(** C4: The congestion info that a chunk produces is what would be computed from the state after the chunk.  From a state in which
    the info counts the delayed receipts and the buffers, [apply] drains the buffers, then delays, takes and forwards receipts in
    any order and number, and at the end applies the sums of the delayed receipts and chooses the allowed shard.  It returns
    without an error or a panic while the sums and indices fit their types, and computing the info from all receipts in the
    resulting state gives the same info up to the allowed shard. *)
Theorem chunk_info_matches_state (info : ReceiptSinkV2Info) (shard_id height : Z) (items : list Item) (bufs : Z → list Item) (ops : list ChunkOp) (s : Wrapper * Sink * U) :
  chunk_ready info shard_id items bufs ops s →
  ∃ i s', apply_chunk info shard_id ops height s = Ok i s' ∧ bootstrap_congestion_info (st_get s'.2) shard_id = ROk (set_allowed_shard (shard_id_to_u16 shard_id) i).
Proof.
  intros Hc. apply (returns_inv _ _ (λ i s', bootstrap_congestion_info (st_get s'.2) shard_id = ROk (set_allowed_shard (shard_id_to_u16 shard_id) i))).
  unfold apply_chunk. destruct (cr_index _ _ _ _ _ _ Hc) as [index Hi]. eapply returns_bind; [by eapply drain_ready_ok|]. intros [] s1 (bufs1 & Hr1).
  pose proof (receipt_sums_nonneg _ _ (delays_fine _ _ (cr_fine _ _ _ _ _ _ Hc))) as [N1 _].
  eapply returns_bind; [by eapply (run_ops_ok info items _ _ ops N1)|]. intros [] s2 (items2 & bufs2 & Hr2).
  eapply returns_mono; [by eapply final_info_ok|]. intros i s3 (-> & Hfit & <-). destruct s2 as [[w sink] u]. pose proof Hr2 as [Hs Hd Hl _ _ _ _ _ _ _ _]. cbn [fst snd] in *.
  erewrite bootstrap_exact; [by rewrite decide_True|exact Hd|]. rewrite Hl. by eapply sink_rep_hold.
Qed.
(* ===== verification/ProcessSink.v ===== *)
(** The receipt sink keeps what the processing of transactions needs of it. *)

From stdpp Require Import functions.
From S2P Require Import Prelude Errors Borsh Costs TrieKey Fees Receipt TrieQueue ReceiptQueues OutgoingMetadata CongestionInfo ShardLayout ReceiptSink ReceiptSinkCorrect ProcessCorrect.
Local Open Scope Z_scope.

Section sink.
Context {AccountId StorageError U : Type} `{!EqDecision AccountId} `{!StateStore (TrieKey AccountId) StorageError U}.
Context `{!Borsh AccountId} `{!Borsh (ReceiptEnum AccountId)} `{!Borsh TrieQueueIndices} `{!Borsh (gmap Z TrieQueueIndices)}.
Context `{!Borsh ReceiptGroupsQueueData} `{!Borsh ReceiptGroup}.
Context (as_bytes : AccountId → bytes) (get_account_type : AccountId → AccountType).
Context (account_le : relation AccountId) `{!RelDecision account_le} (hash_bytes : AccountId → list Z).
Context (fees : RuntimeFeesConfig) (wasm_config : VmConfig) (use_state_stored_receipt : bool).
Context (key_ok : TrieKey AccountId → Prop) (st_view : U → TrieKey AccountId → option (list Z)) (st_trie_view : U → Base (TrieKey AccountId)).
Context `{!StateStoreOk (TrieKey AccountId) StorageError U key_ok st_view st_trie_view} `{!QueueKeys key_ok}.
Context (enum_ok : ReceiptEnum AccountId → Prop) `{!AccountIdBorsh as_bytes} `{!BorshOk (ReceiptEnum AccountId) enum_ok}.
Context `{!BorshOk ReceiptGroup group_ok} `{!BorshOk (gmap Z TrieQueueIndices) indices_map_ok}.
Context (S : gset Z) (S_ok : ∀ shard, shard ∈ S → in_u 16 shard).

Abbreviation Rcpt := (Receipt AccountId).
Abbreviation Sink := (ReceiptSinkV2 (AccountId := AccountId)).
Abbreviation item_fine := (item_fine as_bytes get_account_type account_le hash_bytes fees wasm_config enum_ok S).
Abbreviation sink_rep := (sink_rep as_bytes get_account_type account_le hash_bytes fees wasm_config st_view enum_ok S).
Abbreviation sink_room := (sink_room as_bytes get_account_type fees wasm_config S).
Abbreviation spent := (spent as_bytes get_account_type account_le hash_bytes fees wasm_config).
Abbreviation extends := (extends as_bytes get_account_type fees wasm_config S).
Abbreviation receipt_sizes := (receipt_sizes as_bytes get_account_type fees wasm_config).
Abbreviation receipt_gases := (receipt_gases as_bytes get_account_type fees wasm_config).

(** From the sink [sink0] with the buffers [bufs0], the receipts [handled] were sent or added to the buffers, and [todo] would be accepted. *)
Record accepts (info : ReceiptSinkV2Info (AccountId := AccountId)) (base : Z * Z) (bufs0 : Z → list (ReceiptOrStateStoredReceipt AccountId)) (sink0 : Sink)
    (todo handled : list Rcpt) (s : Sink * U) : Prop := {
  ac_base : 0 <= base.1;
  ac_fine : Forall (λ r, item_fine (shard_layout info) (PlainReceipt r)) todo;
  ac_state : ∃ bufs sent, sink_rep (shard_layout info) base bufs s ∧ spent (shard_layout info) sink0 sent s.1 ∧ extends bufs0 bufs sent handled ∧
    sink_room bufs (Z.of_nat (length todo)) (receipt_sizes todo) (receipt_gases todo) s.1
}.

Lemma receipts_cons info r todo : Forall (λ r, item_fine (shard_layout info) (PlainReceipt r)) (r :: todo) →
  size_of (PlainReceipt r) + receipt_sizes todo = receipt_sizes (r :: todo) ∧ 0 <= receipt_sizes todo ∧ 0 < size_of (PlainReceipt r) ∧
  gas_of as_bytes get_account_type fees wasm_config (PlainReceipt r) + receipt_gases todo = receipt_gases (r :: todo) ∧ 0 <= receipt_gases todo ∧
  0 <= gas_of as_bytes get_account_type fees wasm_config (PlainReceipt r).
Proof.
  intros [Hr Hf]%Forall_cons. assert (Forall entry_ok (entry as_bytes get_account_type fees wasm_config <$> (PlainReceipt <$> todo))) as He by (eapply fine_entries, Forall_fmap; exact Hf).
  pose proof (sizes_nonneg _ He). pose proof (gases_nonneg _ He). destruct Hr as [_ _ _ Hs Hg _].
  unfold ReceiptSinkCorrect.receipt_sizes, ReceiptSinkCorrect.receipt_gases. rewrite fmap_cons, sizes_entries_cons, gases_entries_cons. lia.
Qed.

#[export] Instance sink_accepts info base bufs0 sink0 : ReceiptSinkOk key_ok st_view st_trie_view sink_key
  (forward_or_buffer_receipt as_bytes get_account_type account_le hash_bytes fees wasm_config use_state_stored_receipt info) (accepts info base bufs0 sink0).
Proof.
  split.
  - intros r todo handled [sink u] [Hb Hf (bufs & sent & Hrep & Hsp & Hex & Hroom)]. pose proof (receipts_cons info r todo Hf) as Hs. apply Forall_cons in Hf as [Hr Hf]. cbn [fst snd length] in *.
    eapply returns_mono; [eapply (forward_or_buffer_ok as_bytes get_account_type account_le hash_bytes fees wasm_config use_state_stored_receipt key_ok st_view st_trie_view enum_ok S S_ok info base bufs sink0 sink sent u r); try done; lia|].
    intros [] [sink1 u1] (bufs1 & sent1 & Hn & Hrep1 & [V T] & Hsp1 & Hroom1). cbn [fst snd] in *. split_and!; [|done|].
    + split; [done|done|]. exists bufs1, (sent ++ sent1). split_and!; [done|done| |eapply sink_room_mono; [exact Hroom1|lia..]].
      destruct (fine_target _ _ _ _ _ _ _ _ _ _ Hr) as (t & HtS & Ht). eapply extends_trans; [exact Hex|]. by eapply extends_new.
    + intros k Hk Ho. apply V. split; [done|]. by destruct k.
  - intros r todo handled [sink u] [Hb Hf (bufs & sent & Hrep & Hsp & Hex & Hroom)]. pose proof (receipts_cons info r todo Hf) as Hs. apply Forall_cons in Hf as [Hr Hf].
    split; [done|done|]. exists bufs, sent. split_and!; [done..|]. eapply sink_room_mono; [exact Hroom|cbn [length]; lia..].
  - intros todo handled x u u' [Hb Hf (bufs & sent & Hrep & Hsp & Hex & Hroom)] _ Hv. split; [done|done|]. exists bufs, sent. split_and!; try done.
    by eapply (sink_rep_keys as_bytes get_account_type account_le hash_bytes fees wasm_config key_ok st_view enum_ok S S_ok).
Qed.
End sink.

___

## WORK REQUIRED:
Would you output, from the records above, exactly the run of lines that starts at the line containing "intros Hc. apply" and ends at the line containing "unfold apply_chunk. destruct", and only that run?

## COMPLETED EXERCISE:
  intros Hc. apply (returns_inv _ _ (λ i s', bootstrap_congestion_info (st_get s'.2) shard_id = ROk (set_allowed_shard (shard_id_to_u16 shard_id) i))).
  unfold apply_chunk. destruct (cr_index _ _ _ _ _ _ Hc) as [index Hi]. eapply returns_bind; [by eapply drain_ready_ok|]. intros [] s1 (bufs1 & Hr1).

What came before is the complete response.